Activity: When a line of the records below contains the string "apply", copy that whole line.

[Data supplied Boundary: Start]

(* ===== verification/AnswerEvidence.v ===== *)
(** * The evidence a cached answer rests on

    [answer-cache/dependencies.ts], [answer-cache/record-id.ts],
    [synthesize/evidence-visibility.ts] and [mediaPiiAllowed] of [common/media-pii.ts]:
    the arms of an answer's citations, the fence, the lifecycle and the stamp of each
    kind of evidence. [String] of a number and the hash are parameters; instants are
    integers. *)

From S2P Require Import Prelude Js TenantScope.
From Stdlib Require Import Ascii.
Local Open Scope string_scope.
Local Open Scope nat_scope.

Inductive InvalidationCause : Type :=
| ISuperseded | IRetracted | IExpiredValidity | IMissing | INewerFact | INewerBelief | IDependencyChanged.

#[export] Instance InvalidationCause_eq_dec : EqDecision InvalidationCause.
Proof. solve_decision. Defined.

Inductive CachedDependencyKind : Type := KBelief | KEpisode | KFragment | KScene | KEdge.

#[export] Instance CachedDependencyKind_eq_dec : EqDecision CachedDependencyKind.
Proof. solve_decision. Defined.

Record CachedDependency := { cd_kind : CachedDependencyKind; cd_id : string; cd_rev : string }.

Definition dependency_kind_name (k : CachedDependencyKind) : string :=
  match k with
  | KBelief => "belief" | KEpisode => "episode" | KFragment => "fragment"
  | KScene => "scene" | KEdge => "edge"
  end.

Definition DEPENDENCY_KINDS : list CachedDependencyKind := [KBelief; KEpisode; KFragment; KScene; KEdge].

Definition MUTABLE_DEPENDENCY_KINDS : list CachedDependencyKind := [KBelief; KFragment; KScene].

(** The columns of the five tables' rows; [validUntil] is an instant. *)
Record DependencyRow := {
  de_userId : jsval;
  de_revision : jsval;
  de_status : jsval;
  de_supersededBy : jsval;
  de_validUntil : option Z;
  de_quarantineStatus : jsval;
  de_gist : jsval;
  de_enrichedGist : jsval;
  de_unexpectedDetails : jsval;
  de_userIds : jsval;
  de_piiClass : jsval;
  de_piiClasses : jsval;
  de_segmenterVersion : jsval;
  de_assetUserId : jsval;
  de_assetAvailability : jsval;
  de_subject : jsval;
  de_createdAt : Z;
  de_invalidatedAt : jsval;
  de_kind : option string;
  de_in : option string;
  de_fromName : option string;
  de_toName : option string
}.

(** ** Citations and their arms *)

Definition isRecordId (v : string) : bool := has_char ":"%char v && (2 <? String.length v).

Definition record_id (v : option string) : option string :=
  match v with Some s => if isRecordId s then Some s else None | None => None end.

Record EvidenceCitation := {
  ec_beliefId : option string;
  ec_episodeId : option string;
  ec_fragmentId : option string;
  ec_sceneId : option string
}.

Definition dependencyArm (c : EvidenceCitation) : option (CachedDependencyKind * string) :=
  match record_id (ec_beliefId c), record_id (ec_episodeId c), record_id (ec_fragmentId c), record_id (ec_sceneId c) with
  | Some i, _, _, _ => Some (KBelief, i)
  | None, Some i, _, _ => Some (KEpisode, i)
  | None, None, Some i, _ => Some (KFragment, i)
  | None, None, None, Some i => Some (KScene, i)
  | None, None, None, None => None
  end.

(** The loop of [dependenciesOf], before the sort. *)
Fixpoint arms_of (out : list (CachedDependencyKind * string)) (cs : list EvidenceCitation) :
    option (list (CachedDependencyKind * string)) :=
  match cs with
  | [] => Some out
  | c :: cs' => match dependencyArm c with
                | None => None
                | Some dep => arms_of (add_new out dep) cs'
                end
  end.

(** A stable sort by the kind's place. *)
Definition by_kind (out : list (CachedDependencyKind * string)) : list (CachedDependencyKind * string) :=
  concat (map (λ k, List.filter (λ d, bool_decide (d.1 = k)) out) DEPENDENCY_KINDS).

Definition dependenciesOf (evidenceCitations : list EvidenceCitation) :
    option (list (CachedDependencyKind * string)) :=
  by_kind <$> arms_of [] evidenceCitations.

Definition citationOfDependency (dep : CachedDependency) : option EvidenceCitation :=
  match cd_kind dep with
  | KBelief => Some {| ec_beliefId := Some (cd_id dep); ec_episodeId := None; ec_fragmentId := None; ec_sceneId := None |}
  | KEpisode => Some {| ec_beliefId := None; ec_episodeId := Some (cd_id dep); ec_fragmentId := None; ec_sceneId := None |}
  | KFragment => Some {| ec_beliefId := None; ec_episodeId := None; ec_fragmentId := Some (cd_id dep); ec_sceneId := None |}
  | KScene => Some {| ec_beliefId := None; ec_episodeId := None; ec_fragmentId := None; ec_sceneId := Some (cd_id dep) |}
  | KEdge => None
  end.

Record Citation := {
  ci_factId : string;
  ci_entityId : string;
  ci_canonicalName : string;
  ci_predicate : string;
  ci_slot : string;
  ci_object : string
}.

Definition isEdgeCitation (c : Citation) : bool := starts_with "knowledge_edge:" (ci_factId c).

Definition edgeCitation (id : string) (row : DependencyRow) : Citation :=
  {| ci_factId := id; ci_entityId := default "" (de_in row); ci_canonicalName := default "" (de_fromName row);
     ci_predicate := default "" (de_kind row); ci_slot := "edge:" +:+ default "" (de_kind row);
     ci_object := default "" (de_toName row) |}.

(** A stored entry, as the row holds it: [isCachedDependency] is that it reads. *)
Definition kind_named (s : string) : option CachedDependencyKind :=
  find_first (λ k, bool_decide (dependency_kind_name k = s)) DEPENDENCY_KINDS.

Definition cached_dependency (v : jsval) : option CachedDependency :=
  match v with
  | VObj fields =>
      match obj_get fields "kind", obj_get fields "id", obj_get fields "rev" with
      | VStr k, VStr i, VStr r =>
          match kind_named k with
          | Some kind => if isRecordId i then Some {| cd_kind := kind; cd_id := i; cd_rev := r |} else None
          | None => None
          end
      | _, _, _ => None
      end
  | _ => None
  end.

Definition isCachedDependency (v : jsval) : bool := bool_decide (is_Some (cached_dependency v)).

(** How an admitted entry is stored. *)
Definition stored_dependency (d : CachedDependency) : jsval :=
  VObj [("kind", VStr (dependency_kind_name (cd_kind d))); ("id", VStr (cd_id d)); ("rev", VStr (cd_rev d))].

(** ** The fences of the lanes *)

Record EvidenceCaller := { ev_callerScopes : list string; ev_userId : option string }.
Record EvidenceWorldState := { ev_sceneWorld : option string; ev_mediaConsent : bool }.
Record EvidenceFences := { ev_caller : EvidenceCaller; ev_world : EvidenceWorldState }.

(** [typeof owner === 'string' && owner.length > 0 ? owner : null] *)
Definition stamped_owner (owner : jsval) : option string :=
  match owner with VStr s => truthy (Some s) | _ => None end.

Definition ownerVisible (owner : jsval) (userId : option string) : bool :=
  match stamped_owner owner with
  | None => true
  | Some s => bool_decide (userId = Some s)
  end.

Definition textPiiVisible (piiClass : jsval) (callerScopes : list string) : bool :=
  if bool_decide ("brain:read_pii" ∈ callerScopes) then true else negb (present piiClass).

Definition mediaPiiAllowed (piiClasses : option (list string)) (callerScopes : list string) : bool :=
  if bool_decide ("brain:read_media" ∈ callerScopes) then true
  else match piiClasses with Some l => length l =? 0 | None => false end.

Section evidence.
Variable num_to_string : float → string.
Variable sha256 : string → string.

Definition String_or_empty (v : jsval) : string := if present v then js_to_string num_to_string v else "".

Definition stringArray (v : jsval) : option (list string) :=
  match v with VArr l => Some (map (js_to_string num_to_string) l) | _ => None end.

Definition fragmentVisible (row : DependencyRow) (caller : EvidenceCaller) (world : EvidenceWorldState) : bool :=
  ev_mediaConsent world &&
  mediaPiiAllowed (stringArray (de_piiClasses row)) (ev_callerScopes caller) &&
  ownerVisible (de_assetUserId row) (ev_userId caller) &&
  negb (bool_decide (String_or_empty (de_assetAvailability row) = "gone")).

Definition sceneVisible (row : DependencyRow) (caller : EvidenceCaller) (world : EvidenceWorldState) : bool :=
  match ev_userId caller with
  | None => false
  | Some u =>
      sceneVisibleToUser (de_userId row) (de_userIds row) u &&
      textPiiVisible (de_piiClass row) (ev_callerScopes caller) &&
      match truthy (ev_sceneWorld world) with
      | None => false
      | Some live => bool_decide (String_or_empty (de_segmenterVersion row) = live)
      end
  end.

Definition episodeVisible (row : DependencyRow) (caller : EvidenceCaller) : bool :=
  textPiiVisible (de_piiClass row) (ev_callerScopes caller) && ownerVisible (de_userId row) (ev_userId caller).

Definition beliefLaneVisible (row : DependencyRow) (caller : EvidenceCaller) : bool :=
  ownerVisible (de_userId row) (ev_userId caller).

(** The edge fence: tenant-global, or the caller's own. *)
Definition edge_visible (row : DependencyRow) (caller : EvidenceCaller) : bool :=
  negb (present (de_userId row)) ||
  match ev_userId caller with Some u => strict_eq (de_userId row) (VStr u) | None => false end.

Definition dependencyVisible (kind : CachedDependencyKind) (row : DependencyRow) (fences : EvidenceFences) : bool :=
  let caller := ev_caller fences in
  let world := ev_world fences in
  match kind with
  | KBelief => beliefLaneVisible row caller
  | KEpisode => episodeVisible row caller
  | KFragment => fragmentVisible row caller world
  | KScene => sceneVisible row caller world
  | KEdge => edge_visible row caller
  end.

(** ** Stamps and lifecycles *)

Definition beliefStamp (row : DependencyRow) : string := String_or_empty (de_revision row).
Definition episodeStamp : string := "".
Definition fragmentStamp (row : DependencyRow) : string := String_or_empty (de_quarantineStatus row).

Definition LF : string := String (Ascii.ascii_of_nat 10) "".
Definition US : string := String (Ascii.ascii_of_nat 31) "".

Definition sceneStamp (row : DependencyRow) : string :=
  let details := match de_unexpectedDetails row with
                 | VArr l => join_with US (map (js_to_string num_to_string) l)
                 | _ => ""
                 end in
  str_take 16 (sha256 (String_or_empty (de_gist row) +:+ LF +:+ String_or_empty (de_enrichedGist row)
                         +:+ LF +:+ details)).

Definition dependencyRev (kind : CachedDependencyKind) (row : DependencyRow) : string :=
  match kind with
  | KBelief => beliefStamp row
  | KEpisode => episodeStamp
  | KFragment => fragmentStamp row
  | KScene => sceneStamp row
  | KEdge => ""
  end.

Definition dependencyLifecycle (now : Z) (kind : CachedDependencyKind) (row : DependencyRow) :
    option InvalidationCause :=
  match kind with
  | KBelief =>
      if strict_eq (de_status row) (VStr "superseded") || present (de_supersededBy row) then Some ISuperseded
      else if negb (strict_eq (de_status row) (VStr "active")) then Some IMissing
      else match de_validUntil row with
           | Some u => if (u <=? now)%Z then Some IExpiredValidity else None
           | None => None
           end
  | KFragment => if strict_eq (de_quarantineStatus row) (VStr "rejected") then Some IMissing else None
  | KEdge => if present (de_invalidatedAt row) then Some ISuperseded else None
  | _ => None
  end.
End evidence.

(** ** Storing an entry and reading it back *)

Lemma kind_named_name k : kind_named (dependency_kind_name k) = Some k.
Proof. by destruct k. Qed.

Lemma stored_dependency_reads d :
  isRecordId (cd_id d) = true → cached_dependency (stored_dependency d) = Some d.
Proof.
  destruct d as [k i r]. cbn [cd_id]. intros Hd. unfold stored_dependency, cached_dependency. cbn [cd_kind cd_id cd_rev].
  rewrite (obj_get_own _ "kind" (VStr (dependency_kind_name k))) by done.
  rewrite (obj_get_own _ "id" (VStr i)) by done. rewrite (obj_get_own _ "rev" (VStr r)) by done.
  by rewrite kind_named_name, Hd.
Qed.

Lemma arm_is_record_id c dep : dependencyArm c = Some dep → isRecordId dep.2 = true.
Proof.
  unfold dependencyArm, record_id. intros H. repeat case_match; simplify_eq; done.
Qed.

Lemma arms_of_spec out cs arms :
  arms_of out cs = Some arms →
  ∀ d, d ∈ arms ↔ d ∈ out ∨ ∃ c, c ∈ cs ∧ dependencyArm c = Some d.
Proof.
  revert out. induction cs as [|c cs IH]; intros out; cbn [arms_of].
  - intros [= ->] d. split; [by left|]. intros [?|(c & Hc & _)]; [done|by apply elem_of_nil in Hc].
  - destruct (dependencyArm c) as [dep|] eqn:E; [|done]. intros H d. rewrite (IH _ H d), elem_of_add_new. split.
    + intros [ [? | ->] |(c' & Hc & ?)]; [by left|right; exists c; split; [by left|done]|right; exists c'; set_solver].
    + intros [?|(c' & [->|Hc]%elem_of_cons & Hd)]; [by left; left| |by right; eauto]. left. right. congruence.
Qed.

Lemma elem_of_by_kind d l : d ∈ by_kind l ↔ d ∈ l.
Proof.
  unfold by_kind, DEPENDENCY_KINDS. cbn [map concat]. rewrite !elem_of_app, !elem_of_bfilter, !bool_decide_eq_true.
  split; [intros [[? _]|[[? _]|[[? _]|[[? _]|[[? _]|H]]]]]; try done; by apply elem_of_nil in H|].
  intros Hd. destruct d as [[] i]; tauto.
Qed.

(** The arms are those of the citations; one without an arm blocks them all. *)
Lemma dependenciesOf_spec cs arms :
  dependenciesOf cs = Some arms → ∀ d, d ∈ arms ↔ ∃ c, c ∈ cs ∧ dependencyArm c = Some d.
Proof.
  unfold dependenciesOf. intros (out & Ho & ->)%fmap_Some d. rewrite elem_of_by_kind, (arms_of_spec [] cs out Ho d).
  split; [intros [H|?]; [by apply elem_of_nil in H|done]|by right].
Qed.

[Data supplied Boundary: End]

Your response:
  - intros [= ->] d. split; [by left|]. intros [?|(c & Hc & _)]; [done|by apply elem_of_nil in Hc].
  split; [intros [[? _]|[[? _]|[[? _]|[[? _]|[[? _]|H]]]]]; try done; by apply elem_of_nil in H|].
  split; [intros [H|?]; [by apply elem_of_nil in H|done]|by right].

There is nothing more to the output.